Three indexed growth rates over a twelve-year window. Source: Marblehead ACFRs, MA DOR DLS, US BLS.
Over FY2012 through FY2024, Marblehead's total collected property tax levy grew 53.2%, the median Marblehead single-family tax bill grew 54.9%, and headline inflation (CPI-U) grew 36.6%. The levy and the median bill tracked each other closely, and both grew meaningfully above inflation. Individual tax bills vary based on each property's specific assessment history, and a home whose value rose faster than the town median saw a larger-than-median increase.
The town's collected levy and the median single-family bill grew at nearly identical rates over this twelve-year window, a reminder that Proposition 2½ caps the total levy (what the town raises) and individual bills move with a property's share of that capped total. CPI-U, by contrast, grew about 17 percentage points less. Marblehead residents did see property tax bills grow faster than inflation; this chart shows what that looks like in aggregate.
Individual tax bills vary based on each property's assessment history. A home whose value rose faster than the town median over this window saw a bill increase larger than the 55 percent median figure. A home whose value rose slower saw a smaller increase. The chart's median line is a summary statistic, not a prediction of any individual homeowner's experience.

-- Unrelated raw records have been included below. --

(** * Realtek RTD2142 MST hub: register-level flash update core

    A shallow embedding of [plugins/realtek-mst/fu-realtek-mst-device.c]
    (the register-I/O variant of the plugin) and the properties of its
    flash interface, update sequencer and lifecycle hooks.

    The C code talks to the chip through an I2C bus file descriptor and
    to the daemon through [FuDevice] calls.  Here every function is a
    computation in a small monad that threads the bus and the device
    object, returns the C result ([TRUE], [FALSE] with or without a
    [GError]) and records, in order, every call that leaves the plugin. *)

From Stdlib Require Import ZArith List String Bool Lia Arith.
From Stdlib Require Import DecimalString.
Import ListNotations.

Local Open Scope string_scope.
Local Open Scope list_scope.
Local Open Scope Z_scope.

(** ** Machine integers *)

(** Conversion to [guint8] and [guint32]: the value is truncated. *)
Definition guint8 (x : Z) : Z := Z.land x 0xFF.
Definition guint32 (x : Z) : Z := x mod 2 ^ 32.

(** ** Register map and flash geometry (the [#define]s of the source) *)

Definition REG_CMD_ATTR : Z := 0x60.
Definition CMD_ERASE_BUSY : Z := 0x01.
Definition REG_ERASE_OPCODE : Z := 0x61.
Definition CMD_OPCODE_ERASE_SECTOR : Z := 0x20.
Definition CMD_OPCODE_ERASE_BLOCK : Z := 0xD8.
Definition REG_CMD_ADDR_HI : Z := 0x64.
Definition REG_CMD_ADDR_MID : Z := 0x65.
Definition REG_CMD_ADDR_LO : Z := 0x66.
Definition REG_READ_OPCODE : Z := 0x6A.
Definition CMD_OPCODE_READ : Z := 0x03.
Definition REG_WRITE_OPCODE : Z := 0x6D.
Definition CMD_OPCODE_WRITE : Z := 0x02.
Definition REG_MCU_MODE : Z := 0x6F.
Definition MCU_MODE_ISP : Z := Z.shiftl 1 7.
Definition MCU_MODE_WRITE_BUSY : Z := Z.shiftl 1 5.
Definition MCU_MODE_WRITE_BUF : Z := Z.shiftl 1 4.
Definition REG_WRITE_FIFO : Z := 0x70.
Definition REG_WRITE_LEN : Z := 0x71.
Definition REG_INDIRECT_LO : Z := 0xF4.
Definition REG_INDIRECT_HI : Z := 0xF5.
Definition REG_GPIO88_CONFIG : Z := 0x104F.
Definition REG_GPIO88_VALUE : Z := 0xFE3F.

(** [enum dual_bank_mode] and [enum flash_bank]: C enums are integers and
    the code assigns them straight from response bytes. *)
Definition DUAL_BANK_USER_ONLY : Z := 0.
Definition DUAL_BANK_DIFF : Z := 1.
Definition DUAL_BANK_COPY : Z := 2.
Definition DUAL_BANK_USER_ONLY_FLAG : Z := 3.
Definition DUAL_BANK_MAX_VALUE : Z := 3.

Definition FLASH_BANK_BOOT : Z := 0.
Definition FLASH_BANK_USER1 : Z := 1.
Definition FLASH_BANK_USER2 : Z := 2.
Definition FLASH_BANK_MAX_VALUE : Z := 2.
Definition FLASH_BANK_INVALID : Z := 255.

Definition FLASH_SIZE : Z := 0x100000.
Definition FLASH_USER1_ADDR : Z := 0x10000.
Definition FLASH_FLAG1_ADDR : Z := 0xfe304.
Definition FLASH_USER2_ADDR : Z := 0x80000.
Definition FLASH_FLAG2_ADDR : Z := 0xff304.
Definition FLASH_USER_SIZE : Z := 0x70000.

Definition SECTOR_SIZE : Z := 4096.
Definition BLOCK_SIZE : Z := 65536.

Definition G_TIME_SPAN_MILLISECOND : Z := 1000.
Definition G_TIME_SPAN_SECOND : Z := 1000000.

(** ** What the plugin sees of the outside world *)

Record timespec := { tv_sec : Z; tv_nsec : Z }.

Inductive FwupdStatus :=
| FWUPD_STATUS_IDLE
| FWUPD_STATUS_DEVICE_RESTART
| FWUPD_STATUS_DEVICE_ERASE
| FWUPD_STATUS_DEVICE_WRITE
| FWUPD_STATUS_DEVICE_VERIFY
| FWUPD_STATUS_DEVICE_READ.

Inductive FwupdDeviceFlag :=
| FWUPD_DEVICE_FLAG_INTERNAL
| FWUPD_DEVICE_FLAG_UPDATABLE
| FWUPD_DEVICE_FLAG_IS_BOOTLOADER
| FWUPD_DEVICE_FLAG_NEEDS_SHUTDOWN
| FWUPD_DEVICE_FLAG_DUAL_IMAGE
| FWUPD_DEVICE_FLAG_CAN_VERIFY_IMAGE.

Definition flag_eqb (a b : FwupdDeviceFlag) : bool :=
  match a, b with
  | FWUPD_DEVICE_FLAG_INTERNAL, FWUPD_DEVICE_FLAG_INTERNAL
  | FWUPD_DEVICE_FLAG_UPDATABLE, FWUPD_DEVICE_FLAG_UPDATABLE
  | FWUPD_DEVICE_FLAG_IS_BOOTLOADER, FWUPD_DEVICE_FLAG_IS_BOOTLOADER
  | FWUPD_DEVICE_FLAG_NEEDS_SHUTDOWN, FWUPD_DEVICE_FLAG_NEEDS_SHUTDOWN
  | FWUPD_DEVICE_FLAG_DUAL_IMAGE, FWUPD_DEVICE_FLAG_DUAL_IMAGE
  | FWUPD_DEVICE_FLAG_CAN_VERIFY_IMAGE, FWUPD_DEVICE_FLAG_CAN_VERIFY_IMAGE => true
  | _, _ => false
  end.

Inductive GErrorCode :=
| FWUPD_ERROR_INTERNAL
| FWUPD_ERROR_WRITE
| FWUPD_ERROR_NOT_SUPPORTED
| FWUPD_ERROR_NEEDS_USER_ACTION
| G_IO_ERROR_TIMED_OUT
| G_IO_ERROR_FAILED.

(** A [GError]: its code, and its message kept as the printf format with
    the arguments it was given. *)
Record GError := {
  err_code : GErrorCode;
  err_format : string;
  err_args : list Z
}.

(** Every call that leaves the plugin, in program order. *)
Inductive event :=
| EvPwrite (data : list Z) (ok : bool)
| EvPread (count : Z) (answer : option (list Z))
| EvClock (now : timespec)
| EvUsleep (microseconds : Z)
| EvDebug (format : string) (args : list Z)
| EvStatus (status : FwupdStatus)
| EvProgress (done total : Z).

(** The I2C bus behind the file descriptor, together with the clock: an
    interface, so that the properties hold for every chip behaviour. *)
Class Backend (D : Type) := {
  bus_pwrite : list Z -> D -> bool * D;
  bus_pread : Z -> D -> option (list Z) * D;
  bus_usleep : Z -> D -> D;
  bus_clock : D -> timespec
}.

(** The plugin instance: the bus, the fields of [FuDevice] the plugin
    touches, and [self->active_bank]. *)
Record World (D : Type) := {
  bus : D;
  flags : list FwupdDeviceFlag;
  version : option string;
  active_bank : Z
}.
Arguments bus {D} _.
Arguments flags {D} _.
Arguments version {D} _.
Arguments active_bank {D} _.

(** ** The monad *)

(** What a C function of the plugin hands back: success with a value,
    [FALSE]/[NULL] with the [GError] it set ([None] when
    [g_return_val_if_fail] bailed out without setting one), or no return
    at all within the iteration budget given to a polling loop. *)
Inductive outcome (A : Type) :=
| Ok (a : A)
| Fail (e : option GError)
| Diverge.
Arguments Ok {A} a.
Arguments Fail {A} e.
Arguments Diverge {A}.

Record Run (D A : Type) := {
  result : outcome A;
  final : World D;
  emitted : list event
}.
Arguments result {D A} _.
Arguments final {D A} _.
Arguments emitted {D A} _.

Definition M (D A : Type) : Type := World D -> Run D A.

Definition ret {D A} (a : A) : M D A :=
  fun w => {| result := Ok a; final := w; emitted := [] |}.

A related question came up at the April 8, 2026 Select Board meeting: have home values and tax bills diverged? They have. From FY2016 to FY2020 (pre-COVID), total assessed value rose roughly 21% while the levy rose 14%, a modest gap. From FY2020 to FY2026, total assessed value rose roughly 48% while the levy rose only 22%. The average single-family assessed value is up about 80% over the full FY2016–FY2026 window; the average single-family tax bill is up about 39%.
The mechanism is Proposition 2½. The levy can grow at most 2.5% per year (plus new growth and debt exclusions). When COVID-era demand pushed assessed values up sharply, the tax rate dropped from $10.39 (FY2020) to $8.59 (FY2026) to keep total collections within the cap. Individual bills still rose, but at the levy's pace, not the valuation pace. A homeowner whose property doubled in value did not see their tax bill double.

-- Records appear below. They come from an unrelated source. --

(** * warmthly-admin: a shallow embedding of the API handlers

    The development follows the source files of the repository:
    - [api/rate-limit.js]    the in-memory fixed-window rate limiter,
    - [api/login.js]         password check and session-token issuance,
    - [api/get-emails.js]    the authenticated list-read of stored emails,
    - [api/inbound-email.js] the signed-webhook ingestion path,
    - [api/send-email.js]    validation and hand-over of outbound email.

    JavaScript strings are sequences of UTF-16 code units, numbers that the
    handlers compute with (millisecond clocks, counters) are integers and are
    modelled in [Z].  Module-level mutable bindings ([rateLimitStore],
    [redisClient]) are threaded explicitly through the functions that touch
    them.  External collaborators (the JSON codec, the token MAC, the webhook
    verifier, the delivery provider) are the fields of the class
    [Collaborators]. *)

From Stdlib Require Import ZArith NArith List Bool Ascii String Lia.
From stdpp Require Import base decidable option list gmap pretty.
Import ListNotations.

Local Open Scope Z_scope.

(** ** JavaScript values *)

(** A string is its sequence of UTF-16 code units. *)
Abbreviation jsstring := (list N).

(** Literals of the source are ASCII; [js] spells one as code units. *)
Definition js (s : string) : jsstring :=
  map N_of_ascii (list_ascii_of_string s).

(** The values a parsed JSON body, a header or an environment variable can
    hold.  Objects keep their fields in insertion order. *)
#[warnings="-register-all"]
Inductive jsval : Type :=
  | VUndefined
  | VNull
  | VBool (b : bool)
  | VNum (n : Z)
  | VStr (s : jsstring)
  | VArr (elems : list jsval)
  | VObj (fields : list (jsstring * jsval)).

(** [ToBoolean]: what [!v], [v || d] and [if (v)] test. *)
Definition truthy (v : jsval) : bool :=
  match v with
  | VUndefined | VNull => false
  | VBool b => b
  | VNum n => negb (n =? 0)
  | VStr s => match s with [] => false | _ => true end
  | VArr _ | VObj _ => true
  end.

(** [a || b] *)
Definition js_or (a b : jsval) : jsval := if truthy a then a else b.

Definition is_undefined (v : jsval) : bool :=
  match v with VUndefined => true | _ => false end.

(** [v !== null] *)
Definition not_null (v : jsval) : bool :=
  match v with VNull => false | _ => true end.

Definition is_string (v : jsval) : bool :=
  match v with VStr _ => true | _ => false end.

Fixpoint assoc (k : jsstring) (fields : list (jsstring * jsval)) : option jsval :=
  match fields with
  | [] => None
  | (k', v) :: rest => if decide (k = k') then Some v else assoc k rest
  end.

(** [v === 'literal'] *)
Definition is_literal (v : jsval) (literal : string) : bool :=
  match v with
  | VStr s => bool_decide (s = js literal)
  | _ => false
  end.

(** Property read [v.k] on a value that is neither [null] nor [undefined]
    (the handlers guard those two before they read): a missing property, or
    any property of a primitive that the handlers ask for, is [undefined]. *)
Definition get_field (k : string) (v : jsval) : jsval :=
  match v with
  | VObj fields => default VUndefined (assoc (js k) fields)
  | _ => VUndefined
  end.

(** An environment variable is absent or a string; [!process.env.X] holds for
    an absent and for an empty one. *)
Definition env_missing (v : option jsstring) : bool :=
  match v with
  | None | Some [] => true
  | Some _ => false
  end.

(** ** String operations used by the handlers *)

(** [WhiteSpace] and [LineTerminator] code units: what [String.prototype.trim]
    strips and what [\s] matches. *)
Definition is_space (c : N) : bool :=
  ((9 <=? c) && (c <=? 13) || (c =? 32) || (c =? 160) || (c =? 5760)
   || (8192 <=? c) && (c <=? 8202) || (c =? 8232) || (c =? 8233)
   || (c =? 8239) || (c =? 8287) || (c =? 12288) || (c =? 65279))%N.

Fixpoint trim_start (s : jsstring) : jsstring :=
  match s with
  | [] => []
  | c :: rest => if is_space c then trim_start rest else s
  end.

Definition trim_end (s : jsstring) : jsstring := rev (trim_start (rev s)).

(** [s.trim()] *)
Definition trim (s : jsstring) : jsstring := trim_end (trim_start s).

(** [s.startsWith(p)] *)
Fixpoint startsWith (p s : jsstring) : bool :=
  match p, s with
  | [], _ => true
  | _ :: _, [] => false
  | a :: p', b :: s' => (a =? b)%N && startsWith p' s'
  end.

(** [s.includes(p)] *)
Fixpoint includes (p s : jsstring) : bool :=
  startsWith p s ||
  match s with
  | [] => false
  | _ :: s' => includes p s'
  end.

(** [s.split(sep)] for a one-unit separator. *)
Fixpoint split_on (sep : N) (s : jsstring) : list jsstring :=
  match s with
  | [] => [[]]
  | c :: rest =>
      if (c =? sep)%N then [] :: split_on sep rest
      else match split_on sep rest with
           | [] => [[c]]
           | piece :: pieces => (c :: piece) :: pieces
           end
  end.

(** [s.substring(0, n)] *)
Definition substring0 (n : nat) (s : jsstring) : jsstring := take n s.

(** Decimal spelling of a number inside a template literal. *)
Definition Z_to_js (n : Z) : jsstring := js (pretty n).

(** ** api/rate-limit.js *)

Module RateLimit.

(** One entry of [rateLimitStore]. *)
Record Entry := { count : Z; resetTime : Z }.

(** The [options] object: an absent field takes the default of the
    destructuring pattern in [checkRateLimit]. *)
Record Options := {
  windowMs : option Z;
  max : option Z;
  message : option jsstring }.

(** What of a request the limiter reads. *)
Record Request := {
  url : jsstring;
  x_forwarded_for : option jsstring;
  x_real_ip : option jsstring;
  remoteAddress : option jsstring }.

Record Result := {
  allowed : bool;
  remaining : Z;
  resultResetTime : Z;
  retryAfter : option Z }.

(** [Math.ceil(x / 1000)] on an integer [x]. *)
Definition ceil_div_1000 (x : Z) : Z := - ((- x) / 1000).

(** [cleanup()]: every entry whose [resetTime] lies before the clock reading
    is deleted. *)
Definition cleanup (now : Z) (store : gmap jsstring Entry) : gmap jsstring Entry :=
  filter (λ kv, ¬ (resetTime kv.2 < now)) store.

Definition nonempty (o : option jsstring) : option jsstring :=
  match o with
  | Some (c :: s) => Some (c :: s)
  | _ => None
  end.

(** The client identifier: first comma-separated piece of
    [x-forwarded-for], trimmed; else [x-real-ip]; else the socket's remote
    address; else the literal [unknown].  Each [||] skips an empty string. *)
Definition identifier (req : Request) : jsstring :=
  let forwarded :=
    match x_forwarded_for req with
    | Some h => nonempty (trim <$> head (split_on 44%N h))
    | None => None
    end in
  match forwarded with
  | Some i => i
  | None =>
      match nonempty (x_real_ip req) with
      | Some i => i
      | None => default (js "unknown") (nonempty (remoteAddress req))
      end
  end.

Definition key (req : Request) : jsstring := identifier req ++ js ":" ++ url req.

Definition windowMs_of (o : Options) : Z := default (15 * 60 * 1000) (windowMs o).
Definition max_of (o : Options) : Z := default 100 (max o).

(** [checkRateLimit(req, options)].  The source reads the clock twice: once
    inside [cleanup()] ([now_cleanup]) and once for the check itself ([now]).
    The store is the module-level [Map]; the function returns the result and
    the store it leaves behind. *)
Definition checkRateLimit (now_cleanup now : Z) (req : Request) (options : Options)
    (store : gmap jsstring Entry) : Result * gmap jsstring Entry :=
  let windowMs := windowMs_of options in
  let max := max_of options in
  let store := cleanup now_cleanup store in
  let key := key req in
  match store !! key with
  | Some record =>
      if decide (resetTime record < now) then
        let record := {| count := 1; resetTime := now + windowMs |} in
        ({| allowed := true; remaining := max - 1;
            resultResetTime := resetTime record; retryAfter := None |},
         <[key := record]> store)
      else if decide (max ≤ count record) then
        ({| allowed := false; remaining := 0;
            resultResetTime := resetTime record;
            retryAfter := Some (ceil_div_1000 (resetTime record - now)) |},
         store)
      else
        let record := {| count := count record + 1; resetTime := resetTime record |} in
        ({| allowed := true; remaining := max - count record;
            resultResetTime := resetTime record; retryAfter := None |},
         <[key := record]> store)
  | None =>
      ({| allowed := true; remaining := max - 1;
          resultResetTime := now + windowMs; retryAfter := None |},
       <[key := {| count := 1; resetTime := now + windowMs |}]> store)
  end.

Marblehead's levy has grown faster than headline inflation over the past decade, but the FY27 budget gap is a specific acute cliff rather than a long-run drift. Health insurance rates jumped 11 percent for FY27, pension obligations rose 9 percent, a new curbside trash contract added costs, and the Free Cash reserves that balanced the FY26 budget are not available again at the same level. For the full reconciliation of where the $8.47M FY27 gap comes from, see how the $8.47M FY27 gap is calculated.
Sources. Marblehead collected tax levy from ACFR "Property Tax Levies and Collections" tables (FY01–FY10 from FY10 ACFR, FY05–FY14 from FY14 ACFR, FY15–FY24 from FY24 ACFR), compiled in data/tax_levy_FY01-24.csv. Median single-family tax bill from MA DOR DLS "Average Single Family Tax Bill" report, Marblehead FY2012–FY2024 rows. CPI-U calendar-year annual averages from the US Bureau of Labor Statistics, compiled in data/cpi_us.csv.
Year alignment. Marblehead fiscal year runs July through June (FY2024 covers July 2023 through June 2024), while CPI-U is calendar-year. This chart aligns them by matching fiscal year N to calendar year N. The six-month offset introduces a small alignment error that does not affect the qualitative relationships shown.
Why "collected" and not "levy limit." The chart's levy line is the collected property tax levy, which is the Proposition 2½ base levy plus any voter-approved debt exclusions for bonded projects. This is the figure most directly comparable to the median single-family bill, because homeowners pay both the base levy and the debt exclusion portion. The base levy limit alone is tracked in data/marblehead_levy.csv.
Individual variation. The median single-family tax bill reflects the bill paid on a median-valued single-family home each year. Individual bills depend on each property's assessed value, which is reassessed annually. A home that appreciated faster than the town median will have seen bill growth above the median line; a home that appreciated slower will have seen bill growth below it.